Work instructions -
Below this sentence is a listing; return exactly its lines from the one with "np cwd, first_state" to the one with "Definition pid_ok (s", both kept, and nothing more.

Entries shown -
◇ ◇ ◇ ◇ ◇ ◇ ◇

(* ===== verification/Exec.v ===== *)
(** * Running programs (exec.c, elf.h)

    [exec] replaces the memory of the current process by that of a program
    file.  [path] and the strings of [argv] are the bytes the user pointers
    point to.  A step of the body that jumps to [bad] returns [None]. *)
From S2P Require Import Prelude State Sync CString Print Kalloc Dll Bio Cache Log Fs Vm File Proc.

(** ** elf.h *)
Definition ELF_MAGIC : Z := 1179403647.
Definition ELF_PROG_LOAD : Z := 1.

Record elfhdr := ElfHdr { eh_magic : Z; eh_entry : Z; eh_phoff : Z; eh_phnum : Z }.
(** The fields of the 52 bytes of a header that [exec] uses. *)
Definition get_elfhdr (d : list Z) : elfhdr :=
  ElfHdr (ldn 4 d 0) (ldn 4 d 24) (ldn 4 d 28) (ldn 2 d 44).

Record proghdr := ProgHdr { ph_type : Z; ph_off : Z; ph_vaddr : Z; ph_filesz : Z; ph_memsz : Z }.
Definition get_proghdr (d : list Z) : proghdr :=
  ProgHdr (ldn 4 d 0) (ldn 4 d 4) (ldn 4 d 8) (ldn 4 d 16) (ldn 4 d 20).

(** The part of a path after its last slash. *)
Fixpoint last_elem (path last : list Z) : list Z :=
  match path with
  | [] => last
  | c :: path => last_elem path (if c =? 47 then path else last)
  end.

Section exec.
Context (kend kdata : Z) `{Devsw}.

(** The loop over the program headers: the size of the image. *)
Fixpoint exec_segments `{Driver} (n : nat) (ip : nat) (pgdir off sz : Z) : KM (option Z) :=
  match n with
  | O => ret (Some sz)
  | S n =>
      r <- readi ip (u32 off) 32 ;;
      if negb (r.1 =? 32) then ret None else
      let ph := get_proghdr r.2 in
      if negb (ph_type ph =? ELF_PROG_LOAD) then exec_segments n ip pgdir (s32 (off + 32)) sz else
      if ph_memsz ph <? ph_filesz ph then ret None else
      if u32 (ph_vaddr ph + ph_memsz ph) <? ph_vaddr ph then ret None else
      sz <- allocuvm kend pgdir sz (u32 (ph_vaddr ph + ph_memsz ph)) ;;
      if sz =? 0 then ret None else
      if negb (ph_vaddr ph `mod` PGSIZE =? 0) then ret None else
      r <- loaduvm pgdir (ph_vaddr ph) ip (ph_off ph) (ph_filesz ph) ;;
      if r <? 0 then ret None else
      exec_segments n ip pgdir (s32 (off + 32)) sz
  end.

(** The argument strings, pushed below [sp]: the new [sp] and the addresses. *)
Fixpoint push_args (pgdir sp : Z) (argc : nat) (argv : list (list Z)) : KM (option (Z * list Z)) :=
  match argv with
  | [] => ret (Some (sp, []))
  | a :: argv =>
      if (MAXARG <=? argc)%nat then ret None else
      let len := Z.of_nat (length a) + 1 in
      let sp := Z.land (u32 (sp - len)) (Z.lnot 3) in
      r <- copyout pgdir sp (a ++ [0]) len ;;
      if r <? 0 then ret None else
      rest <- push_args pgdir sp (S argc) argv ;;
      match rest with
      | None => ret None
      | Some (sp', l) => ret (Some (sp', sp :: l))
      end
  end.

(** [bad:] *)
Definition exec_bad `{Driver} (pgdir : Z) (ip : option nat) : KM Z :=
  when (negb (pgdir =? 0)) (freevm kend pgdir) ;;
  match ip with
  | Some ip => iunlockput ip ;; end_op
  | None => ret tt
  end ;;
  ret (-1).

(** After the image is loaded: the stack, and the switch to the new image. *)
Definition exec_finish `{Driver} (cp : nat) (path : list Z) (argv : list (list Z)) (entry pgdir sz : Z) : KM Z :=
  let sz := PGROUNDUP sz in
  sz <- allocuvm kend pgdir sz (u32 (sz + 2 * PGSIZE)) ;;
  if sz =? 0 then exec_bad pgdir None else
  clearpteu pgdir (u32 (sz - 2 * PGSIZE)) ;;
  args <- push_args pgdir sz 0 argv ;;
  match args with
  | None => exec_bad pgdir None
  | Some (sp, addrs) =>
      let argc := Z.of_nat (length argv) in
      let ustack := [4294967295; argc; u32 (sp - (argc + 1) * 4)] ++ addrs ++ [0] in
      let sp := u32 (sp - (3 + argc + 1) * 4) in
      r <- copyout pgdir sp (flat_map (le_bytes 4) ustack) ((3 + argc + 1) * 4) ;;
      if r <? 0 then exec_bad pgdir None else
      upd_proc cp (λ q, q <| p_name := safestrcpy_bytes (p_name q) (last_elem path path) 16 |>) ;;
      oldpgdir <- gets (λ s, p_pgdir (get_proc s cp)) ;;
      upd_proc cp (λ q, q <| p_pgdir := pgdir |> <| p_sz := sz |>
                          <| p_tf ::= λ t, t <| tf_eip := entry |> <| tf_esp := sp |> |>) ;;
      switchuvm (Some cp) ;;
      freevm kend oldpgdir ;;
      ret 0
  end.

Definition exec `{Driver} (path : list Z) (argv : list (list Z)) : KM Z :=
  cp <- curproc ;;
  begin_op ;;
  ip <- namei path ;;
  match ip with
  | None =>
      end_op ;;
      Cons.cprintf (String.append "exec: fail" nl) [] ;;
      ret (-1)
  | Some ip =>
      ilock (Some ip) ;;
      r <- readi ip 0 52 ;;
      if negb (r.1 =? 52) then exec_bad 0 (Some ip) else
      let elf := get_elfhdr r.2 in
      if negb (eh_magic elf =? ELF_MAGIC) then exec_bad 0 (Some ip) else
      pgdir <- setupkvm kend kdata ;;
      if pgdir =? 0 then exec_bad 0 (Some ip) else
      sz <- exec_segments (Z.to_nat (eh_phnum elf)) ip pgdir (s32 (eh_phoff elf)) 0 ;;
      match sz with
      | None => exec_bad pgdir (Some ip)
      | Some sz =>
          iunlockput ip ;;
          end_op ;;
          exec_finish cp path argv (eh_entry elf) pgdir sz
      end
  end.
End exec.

◇ ◇ ◇ ◇ ◇ ◇ ◇

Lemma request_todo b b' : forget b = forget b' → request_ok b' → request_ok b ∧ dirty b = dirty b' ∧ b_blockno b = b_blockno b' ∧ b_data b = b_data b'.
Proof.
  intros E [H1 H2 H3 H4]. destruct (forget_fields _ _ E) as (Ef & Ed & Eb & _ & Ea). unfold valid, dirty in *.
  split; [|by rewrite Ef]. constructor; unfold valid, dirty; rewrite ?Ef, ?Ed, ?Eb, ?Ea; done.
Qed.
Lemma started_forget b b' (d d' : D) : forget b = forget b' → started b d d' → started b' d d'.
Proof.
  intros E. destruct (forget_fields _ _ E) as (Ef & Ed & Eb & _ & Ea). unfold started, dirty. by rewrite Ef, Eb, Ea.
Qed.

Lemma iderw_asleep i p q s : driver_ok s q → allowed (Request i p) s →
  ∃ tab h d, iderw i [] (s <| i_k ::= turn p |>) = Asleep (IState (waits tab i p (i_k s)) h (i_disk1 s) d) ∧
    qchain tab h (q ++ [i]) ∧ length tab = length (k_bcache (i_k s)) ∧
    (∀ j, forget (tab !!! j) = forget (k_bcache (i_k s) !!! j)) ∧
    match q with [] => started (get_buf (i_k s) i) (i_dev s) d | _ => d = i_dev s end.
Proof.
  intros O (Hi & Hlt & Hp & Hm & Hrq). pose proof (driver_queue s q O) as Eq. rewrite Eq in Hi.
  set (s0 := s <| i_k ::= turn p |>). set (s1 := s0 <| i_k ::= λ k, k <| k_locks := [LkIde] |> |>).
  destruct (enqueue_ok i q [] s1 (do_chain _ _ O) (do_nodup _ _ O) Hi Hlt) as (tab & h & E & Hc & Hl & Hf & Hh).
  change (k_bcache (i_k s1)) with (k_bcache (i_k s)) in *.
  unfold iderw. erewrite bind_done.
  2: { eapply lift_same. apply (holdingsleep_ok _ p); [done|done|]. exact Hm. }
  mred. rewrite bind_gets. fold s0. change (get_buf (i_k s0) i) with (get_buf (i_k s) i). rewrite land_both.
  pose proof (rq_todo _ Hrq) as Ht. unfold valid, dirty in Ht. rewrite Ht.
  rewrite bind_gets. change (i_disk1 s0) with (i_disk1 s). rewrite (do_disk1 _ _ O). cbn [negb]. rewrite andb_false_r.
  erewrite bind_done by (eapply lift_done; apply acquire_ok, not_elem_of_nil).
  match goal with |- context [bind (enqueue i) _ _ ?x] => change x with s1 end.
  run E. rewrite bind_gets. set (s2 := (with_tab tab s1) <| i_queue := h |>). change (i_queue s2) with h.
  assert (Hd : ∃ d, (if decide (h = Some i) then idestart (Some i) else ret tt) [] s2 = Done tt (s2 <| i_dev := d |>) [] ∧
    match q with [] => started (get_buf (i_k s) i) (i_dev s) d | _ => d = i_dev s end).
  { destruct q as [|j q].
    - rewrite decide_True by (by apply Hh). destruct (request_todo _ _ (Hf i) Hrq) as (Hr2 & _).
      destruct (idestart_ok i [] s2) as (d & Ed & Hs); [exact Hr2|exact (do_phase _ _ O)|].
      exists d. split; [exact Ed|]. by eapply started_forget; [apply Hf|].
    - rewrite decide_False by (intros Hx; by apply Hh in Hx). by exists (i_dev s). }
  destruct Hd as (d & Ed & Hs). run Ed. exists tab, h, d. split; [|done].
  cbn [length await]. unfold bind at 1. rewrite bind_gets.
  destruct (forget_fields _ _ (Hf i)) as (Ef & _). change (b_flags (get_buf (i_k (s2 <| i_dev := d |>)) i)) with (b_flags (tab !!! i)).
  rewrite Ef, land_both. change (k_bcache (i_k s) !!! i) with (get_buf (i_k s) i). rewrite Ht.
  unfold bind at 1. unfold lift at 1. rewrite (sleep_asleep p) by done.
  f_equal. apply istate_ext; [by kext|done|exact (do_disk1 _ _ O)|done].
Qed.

◇ ◇ ◇ ◇ ◇ ◇ ◇

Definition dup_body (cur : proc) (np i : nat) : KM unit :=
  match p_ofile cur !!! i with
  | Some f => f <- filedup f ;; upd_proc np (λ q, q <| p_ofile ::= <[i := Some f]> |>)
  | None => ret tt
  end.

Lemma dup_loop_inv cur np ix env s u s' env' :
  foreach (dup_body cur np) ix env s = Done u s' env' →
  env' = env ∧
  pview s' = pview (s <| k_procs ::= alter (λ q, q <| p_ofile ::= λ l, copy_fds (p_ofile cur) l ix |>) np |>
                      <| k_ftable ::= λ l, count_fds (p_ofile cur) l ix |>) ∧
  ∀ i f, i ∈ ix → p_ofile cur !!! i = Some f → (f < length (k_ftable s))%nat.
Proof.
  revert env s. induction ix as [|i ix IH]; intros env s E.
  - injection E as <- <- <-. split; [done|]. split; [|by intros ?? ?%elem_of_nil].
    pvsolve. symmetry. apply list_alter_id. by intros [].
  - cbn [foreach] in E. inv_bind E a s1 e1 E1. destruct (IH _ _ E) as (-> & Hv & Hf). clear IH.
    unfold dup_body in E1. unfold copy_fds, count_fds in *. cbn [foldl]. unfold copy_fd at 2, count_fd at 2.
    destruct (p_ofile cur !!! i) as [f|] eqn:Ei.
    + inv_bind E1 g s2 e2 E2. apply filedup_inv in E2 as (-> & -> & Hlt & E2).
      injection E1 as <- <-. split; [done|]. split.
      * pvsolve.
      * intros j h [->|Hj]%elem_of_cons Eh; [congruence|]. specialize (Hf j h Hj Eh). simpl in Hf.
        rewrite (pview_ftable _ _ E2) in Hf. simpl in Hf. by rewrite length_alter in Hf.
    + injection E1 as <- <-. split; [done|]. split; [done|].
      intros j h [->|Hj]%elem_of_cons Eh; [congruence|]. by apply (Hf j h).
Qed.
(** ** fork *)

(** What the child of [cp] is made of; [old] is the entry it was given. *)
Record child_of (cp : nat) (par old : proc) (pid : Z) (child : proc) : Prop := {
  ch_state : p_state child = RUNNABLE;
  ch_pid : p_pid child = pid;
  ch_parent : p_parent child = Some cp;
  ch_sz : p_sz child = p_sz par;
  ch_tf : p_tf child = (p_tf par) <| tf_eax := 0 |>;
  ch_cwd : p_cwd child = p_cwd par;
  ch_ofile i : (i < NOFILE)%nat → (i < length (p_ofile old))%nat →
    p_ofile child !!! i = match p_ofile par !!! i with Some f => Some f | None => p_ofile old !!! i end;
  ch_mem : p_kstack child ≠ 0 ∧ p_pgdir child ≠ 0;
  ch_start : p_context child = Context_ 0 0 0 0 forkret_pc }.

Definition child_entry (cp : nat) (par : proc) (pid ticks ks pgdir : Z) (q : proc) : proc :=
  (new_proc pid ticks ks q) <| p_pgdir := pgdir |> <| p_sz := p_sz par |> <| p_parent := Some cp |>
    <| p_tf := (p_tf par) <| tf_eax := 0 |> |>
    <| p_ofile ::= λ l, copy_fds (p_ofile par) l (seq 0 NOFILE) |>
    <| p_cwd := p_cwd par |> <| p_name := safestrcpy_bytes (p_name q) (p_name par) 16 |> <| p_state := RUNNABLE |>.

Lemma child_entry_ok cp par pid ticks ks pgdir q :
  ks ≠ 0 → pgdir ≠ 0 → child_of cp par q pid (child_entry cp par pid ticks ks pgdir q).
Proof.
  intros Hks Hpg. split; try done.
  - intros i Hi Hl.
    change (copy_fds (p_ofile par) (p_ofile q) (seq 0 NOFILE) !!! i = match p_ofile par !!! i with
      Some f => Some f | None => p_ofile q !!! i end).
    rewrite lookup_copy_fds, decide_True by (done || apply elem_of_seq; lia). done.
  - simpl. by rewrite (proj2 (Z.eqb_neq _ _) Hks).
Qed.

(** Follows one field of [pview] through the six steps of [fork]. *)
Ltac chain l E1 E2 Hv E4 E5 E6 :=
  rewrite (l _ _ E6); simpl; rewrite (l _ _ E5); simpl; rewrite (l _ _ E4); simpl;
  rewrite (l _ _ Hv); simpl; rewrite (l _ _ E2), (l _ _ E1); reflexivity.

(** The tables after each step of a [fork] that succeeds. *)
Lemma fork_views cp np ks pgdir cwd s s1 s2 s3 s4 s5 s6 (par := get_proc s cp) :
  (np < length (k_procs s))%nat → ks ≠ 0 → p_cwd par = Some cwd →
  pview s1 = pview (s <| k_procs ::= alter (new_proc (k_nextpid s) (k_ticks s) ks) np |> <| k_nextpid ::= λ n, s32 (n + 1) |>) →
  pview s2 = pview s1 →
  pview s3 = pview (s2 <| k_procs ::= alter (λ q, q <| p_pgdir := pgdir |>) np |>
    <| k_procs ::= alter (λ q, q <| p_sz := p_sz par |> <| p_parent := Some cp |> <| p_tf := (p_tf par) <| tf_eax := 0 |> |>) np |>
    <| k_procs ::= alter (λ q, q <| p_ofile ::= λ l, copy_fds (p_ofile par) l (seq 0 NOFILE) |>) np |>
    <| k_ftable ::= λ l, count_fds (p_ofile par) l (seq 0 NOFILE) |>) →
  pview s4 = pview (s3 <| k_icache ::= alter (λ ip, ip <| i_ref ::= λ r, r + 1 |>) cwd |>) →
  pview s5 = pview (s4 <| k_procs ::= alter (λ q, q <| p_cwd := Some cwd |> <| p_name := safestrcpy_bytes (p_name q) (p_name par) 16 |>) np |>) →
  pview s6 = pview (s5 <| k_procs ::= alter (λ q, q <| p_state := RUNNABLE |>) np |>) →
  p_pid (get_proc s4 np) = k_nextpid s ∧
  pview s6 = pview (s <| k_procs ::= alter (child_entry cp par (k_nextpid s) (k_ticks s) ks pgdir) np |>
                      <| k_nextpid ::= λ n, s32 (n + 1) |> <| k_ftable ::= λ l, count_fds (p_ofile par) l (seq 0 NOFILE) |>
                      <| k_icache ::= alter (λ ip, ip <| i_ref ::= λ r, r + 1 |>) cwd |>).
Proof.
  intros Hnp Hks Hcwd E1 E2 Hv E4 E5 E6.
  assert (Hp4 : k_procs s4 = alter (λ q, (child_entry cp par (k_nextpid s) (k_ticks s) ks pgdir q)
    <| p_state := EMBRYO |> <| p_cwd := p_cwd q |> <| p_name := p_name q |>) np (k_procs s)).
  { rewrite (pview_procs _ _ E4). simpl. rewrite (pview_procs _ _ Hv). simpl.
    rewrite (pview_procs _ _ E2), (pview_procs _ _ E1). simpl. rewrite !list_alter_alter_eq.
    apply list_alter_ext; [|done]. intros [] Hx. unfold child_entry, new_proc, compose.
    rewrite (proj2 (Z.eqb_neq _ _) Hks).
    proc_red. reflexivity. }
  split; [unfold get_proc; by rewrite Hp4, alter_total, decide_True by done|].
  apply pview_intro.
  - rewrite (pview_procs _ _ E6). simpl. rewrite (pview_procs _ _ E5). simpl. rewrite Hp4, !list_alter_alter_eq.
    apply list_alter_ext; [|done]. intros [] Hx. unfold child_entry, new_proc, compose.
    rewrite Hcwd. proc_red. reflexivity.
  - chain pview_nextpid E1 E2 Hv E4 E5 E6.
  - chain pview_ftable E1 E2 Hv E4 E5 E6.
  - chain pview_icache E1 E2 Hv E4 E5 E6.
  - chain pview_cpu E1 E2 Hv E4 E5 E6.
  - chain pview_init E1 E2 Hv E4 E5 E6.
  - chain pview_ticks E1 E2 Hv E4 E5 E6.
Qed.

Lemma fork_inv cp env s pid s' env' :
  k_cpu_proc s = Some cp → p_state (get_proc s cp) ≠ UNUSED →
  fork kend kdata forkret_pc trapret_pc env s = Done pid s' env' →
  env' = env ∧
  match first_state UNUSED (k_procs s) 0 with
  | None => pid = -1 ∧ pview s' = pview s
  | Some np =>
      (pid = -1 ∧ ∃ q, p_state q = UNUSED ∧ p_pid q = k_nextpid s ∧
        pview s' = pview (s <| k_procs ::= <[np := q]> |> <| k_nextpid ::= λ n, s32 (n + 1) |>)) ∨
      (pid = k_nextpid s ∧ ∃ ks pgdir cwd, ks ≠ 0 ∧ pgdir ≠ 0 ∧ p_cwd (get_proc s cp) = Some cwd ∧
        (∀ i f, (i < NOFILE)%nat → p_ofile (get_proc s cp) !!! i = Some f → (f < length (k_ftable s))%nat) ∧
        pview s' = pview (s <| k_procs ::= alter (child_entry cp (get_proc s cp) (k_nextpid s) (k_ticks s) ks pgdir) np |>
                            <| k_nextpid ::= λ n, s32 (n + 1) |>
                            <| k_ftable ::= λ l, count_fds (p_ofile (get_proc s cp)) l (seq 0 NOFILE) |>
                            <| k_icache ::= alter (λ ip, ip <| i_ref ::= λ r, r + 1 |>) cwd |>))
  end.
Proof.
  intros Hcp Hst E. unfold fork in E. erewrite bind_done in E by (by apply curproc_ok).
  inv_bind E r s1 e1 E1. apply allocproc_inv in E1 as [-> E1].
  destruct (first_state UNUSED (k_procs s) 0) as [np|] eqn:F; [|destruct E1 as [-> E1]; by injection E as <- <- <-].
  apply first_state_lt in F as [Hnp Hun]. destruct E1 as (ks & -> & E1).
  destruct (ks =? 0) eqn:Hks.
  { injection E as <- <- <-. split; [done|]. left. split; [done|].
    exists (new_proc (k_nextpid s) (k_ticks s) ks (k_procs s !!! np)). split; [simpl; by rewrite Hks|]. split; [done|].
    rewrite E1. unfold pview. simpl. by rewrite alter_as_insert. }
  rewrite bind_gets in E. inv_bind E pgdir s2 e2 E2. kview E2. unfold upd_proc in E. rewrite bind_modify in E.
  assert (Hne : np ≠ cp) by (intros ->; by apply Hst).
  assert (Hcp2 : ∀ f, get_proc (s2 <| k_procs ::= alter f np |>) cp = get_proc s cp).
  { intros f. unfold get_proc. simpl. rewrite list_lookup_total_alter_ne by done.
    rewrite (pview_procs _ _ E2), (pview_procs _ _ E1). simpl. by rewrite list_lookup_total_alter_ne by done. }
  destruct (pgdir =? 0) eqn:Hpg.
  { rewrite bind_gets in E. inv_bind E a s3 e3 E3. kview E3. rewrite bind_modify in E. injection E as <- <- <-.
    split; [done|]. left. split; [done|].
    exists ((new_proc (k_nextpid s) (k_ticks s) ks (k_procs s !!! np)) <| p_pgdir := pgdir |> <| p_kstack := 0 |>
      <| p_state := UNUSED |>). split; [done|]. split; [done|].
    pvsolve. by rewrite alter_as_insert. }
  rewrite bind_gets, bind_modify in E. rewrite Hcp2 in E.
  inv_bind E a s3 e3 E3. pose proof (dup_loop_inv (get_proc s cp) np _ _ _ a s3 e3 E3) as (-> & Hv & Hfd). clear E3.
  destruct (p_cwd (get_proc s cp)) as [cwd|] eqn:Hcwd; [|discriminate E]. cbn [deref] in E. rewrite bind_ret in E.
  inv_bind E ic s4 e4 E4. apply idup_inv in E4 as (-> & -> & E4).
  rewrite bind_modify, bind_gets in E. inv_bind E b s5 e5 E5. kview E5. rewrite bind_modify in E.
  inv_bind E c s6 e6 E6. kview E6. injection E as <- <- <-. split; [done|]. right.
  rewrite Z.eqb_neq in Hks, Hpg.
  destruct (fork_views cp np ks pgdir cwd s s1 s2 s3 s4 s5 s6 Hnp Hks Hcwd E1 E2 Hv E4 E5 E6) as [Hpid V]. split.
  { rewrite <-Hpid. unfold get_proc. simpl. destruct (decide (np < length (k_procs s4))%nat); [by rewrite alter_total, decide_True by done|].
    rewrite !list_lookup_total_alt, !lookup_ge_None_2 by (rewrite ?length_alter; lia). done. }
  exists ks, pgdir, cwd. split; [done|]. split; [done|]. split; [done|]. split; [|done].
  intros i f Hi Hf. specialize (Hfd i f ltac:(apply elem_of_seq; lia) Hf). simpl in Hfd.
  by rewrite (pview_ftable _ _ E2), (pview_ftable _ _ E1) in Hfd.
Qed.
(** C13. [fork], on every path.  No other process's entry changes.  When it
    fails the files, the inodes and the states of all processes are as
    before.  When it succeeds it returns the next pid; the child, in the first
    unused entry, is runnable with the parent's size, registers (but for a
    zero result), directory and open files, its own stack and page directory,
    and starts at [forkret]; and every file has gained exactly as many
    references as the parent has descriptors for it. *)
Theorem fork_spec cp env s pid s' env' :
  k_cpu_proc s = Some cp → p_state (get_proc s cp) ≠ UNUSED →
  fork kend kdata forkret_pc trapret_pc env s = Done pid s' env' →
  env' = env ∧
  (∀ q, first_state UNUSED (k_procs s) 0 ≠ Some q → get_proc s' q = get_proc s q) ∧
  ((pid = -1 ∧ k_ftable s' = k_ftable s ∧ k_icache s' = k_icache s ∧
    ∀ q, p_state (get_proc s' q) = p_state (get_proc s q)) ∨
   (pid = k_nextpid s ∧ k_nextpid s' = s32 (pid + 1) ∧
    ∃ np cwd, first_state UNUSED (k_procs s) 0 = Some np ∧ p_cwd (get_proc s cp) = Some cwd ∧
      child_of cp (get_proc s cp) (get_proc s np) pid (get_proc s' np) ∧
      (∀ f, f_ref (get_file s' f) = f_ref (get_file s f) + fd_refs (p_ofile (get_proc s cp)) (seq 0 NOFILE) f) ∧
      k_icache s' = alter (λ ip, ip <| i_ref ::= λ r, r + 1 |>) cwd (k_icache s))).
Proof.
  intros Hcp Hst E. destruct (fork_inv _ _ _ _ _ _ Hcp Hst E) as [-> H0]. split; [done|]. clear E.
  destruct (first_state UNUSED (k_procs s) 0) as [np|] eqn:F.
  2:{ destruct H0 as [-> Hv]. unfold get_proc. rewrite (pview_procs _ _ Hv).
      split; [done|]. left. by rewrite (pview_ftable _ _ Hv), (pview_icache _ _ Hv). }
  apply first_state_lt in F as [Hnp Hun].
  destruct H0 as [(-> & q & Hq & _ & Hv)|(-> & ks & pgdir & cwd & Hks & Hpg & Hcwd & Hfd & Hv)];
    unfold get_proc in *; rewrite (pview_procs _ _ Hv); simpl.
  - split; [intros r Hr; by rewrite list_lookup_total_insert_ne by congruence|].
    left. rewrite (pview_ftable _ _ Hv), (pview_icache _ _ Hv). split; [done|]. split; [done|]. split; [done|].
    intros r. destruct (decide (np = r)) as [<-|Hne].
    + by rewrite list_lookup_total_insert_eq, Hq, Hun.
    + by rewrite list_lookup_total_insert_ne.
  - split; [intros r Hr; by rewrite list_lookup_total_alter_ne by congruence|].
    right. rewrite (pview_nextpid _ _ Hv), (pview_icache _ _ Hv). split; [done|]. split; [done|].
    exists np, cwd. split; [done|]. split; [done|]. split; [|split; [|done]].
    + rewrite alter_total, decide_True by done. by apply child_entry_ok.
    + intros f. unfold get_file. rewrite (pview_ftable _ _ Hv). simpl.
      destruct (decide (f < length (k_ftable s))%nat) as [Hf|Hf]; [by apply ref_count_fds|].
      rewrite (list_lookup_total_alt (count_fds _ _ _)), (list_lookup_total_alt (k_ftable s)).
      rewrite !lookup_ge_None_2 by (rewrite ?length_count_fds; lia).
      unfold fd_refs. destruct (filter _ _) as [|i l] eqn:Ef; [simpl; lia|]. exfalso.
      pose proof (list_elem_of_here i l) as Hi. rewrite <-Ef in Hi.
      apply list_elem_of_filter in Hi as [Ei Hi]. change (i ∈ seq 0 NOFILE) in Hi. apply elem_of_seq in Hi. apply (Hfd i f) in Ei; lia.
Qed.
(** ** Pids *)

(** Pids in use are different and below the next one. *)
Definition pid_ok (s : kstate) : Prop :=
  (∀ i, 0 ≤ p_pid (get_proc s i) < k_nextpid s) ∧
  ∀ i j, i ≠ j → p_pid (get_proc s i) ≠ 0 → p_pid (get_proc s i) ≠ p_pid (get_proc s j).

◇ ◇ ◇ ◇ ◇ ◇ ◇

Output for this exercise -
    ∃ np cwd, first_state UNUSED (k_procs s) 0 = Some np ∧ p_cwd (get_proc s cp) = Some cwd ∧
      child_of cp (get_proc s cp) (get_proc s np) pid (get_proc s' np) ∧
      (∀ f, f_ref (get_file s' f) = f_ref (get_file s f) + fd_refs (p_ofile (get_proc s cp)) (seq 0 NOFILE) f) ∧
      k_icache s' = alter (λ ip, ip <| i_ref ::= λ r, r + 1 |>) cwd (k_icache s))).
Proof.
  intros Hcp Hst E. destruct (fork_inv _ _ _ _ _ _ Hcp Hst E) as [-> H0]. split; [done|]. clear E.
  destruct (first_state UNUSED (k_procs s) 0) as [np|] eqn:F.
  2:{ destruct H0 as [-> Hv]. unfold get_proc. rewrite (pview_procs _ _ Hv).
      split; [done|]. left. by rewrite (pview_ftable _ _ Hv), (pview_icache _ _ Hv). }
  apply first_state_lt in F as [Hnp Hun].
  destruct H0 as [(-> & q & Hq & _ & Hv)|(-> & ks & pgdir & cwd & Hks & Hpg & Hcwd & Hfd & Hv)];
    unfold get_proc in *; rewrite (pview_procs _ _ Hv); simpl.
  - split; [intros r Hr; by rewrite list_lookup_total_insert_ne by congruence|].
    left. rewrite (pview_ftable _ _ Hv), (pview_icache _ _ Hv). split; [done|]. split; [done|]. split; [done|].
    intros r. destruct (decide (np = r)) as [<-|Hne].
    + by rewrite list_lookup_total_insert_eq, Hq, Hun.
    + by rewrite list_lookup_total_insert_ne.
  - split; [intros r Hr; by rewrite list_lookup_total_alter_ne by congruence|].
    right. rewrite (pview_nextpid _ _ Hv), (pview_icache _ _ Hv). split; [done|]. split; [done|].
    exists np, cwd. split; [done|]. split; [done|]. split; [|split; [|done]].
    + rewrite alter_total, decide_True by done. by apply child_entry_ok.
    + intros f. unfold get_file. rewrite (pview_ftable _ _ Hv). simpl.
      destruct (decide (f < length (k_ftable s))%nat) as [Hf|Hf]; [by apply ref_count_fds|].
      rewrite (list_lookup_total_alt (count_fds _ _ _)), (list_lookup_total_alt (k_ftable s)).
      rewrite !lookup_ge_None_2 by (rewrite ?length_count_fds; lia).
      unfold fd_refs. destruct (filter _ _) as [|i l] eqn:Ef; [simpl; lia|]. exfalso.
      pose proof (list_elem_of_here i l) as Hi. rewrite <-Ef in Hi.
      apply list_elem_of_filter in Hi as [Ei Hi]. change (i ∈ seq 0 NOFILE) in Hi. apply elem_of_seq in Hi. apply (Hfd i f) in Ei; lia.
Qed.
(** ** Pids *)

(** Pids in use are different and below the next one. *)
Definition pid_ok (s : kstate) : Prop :=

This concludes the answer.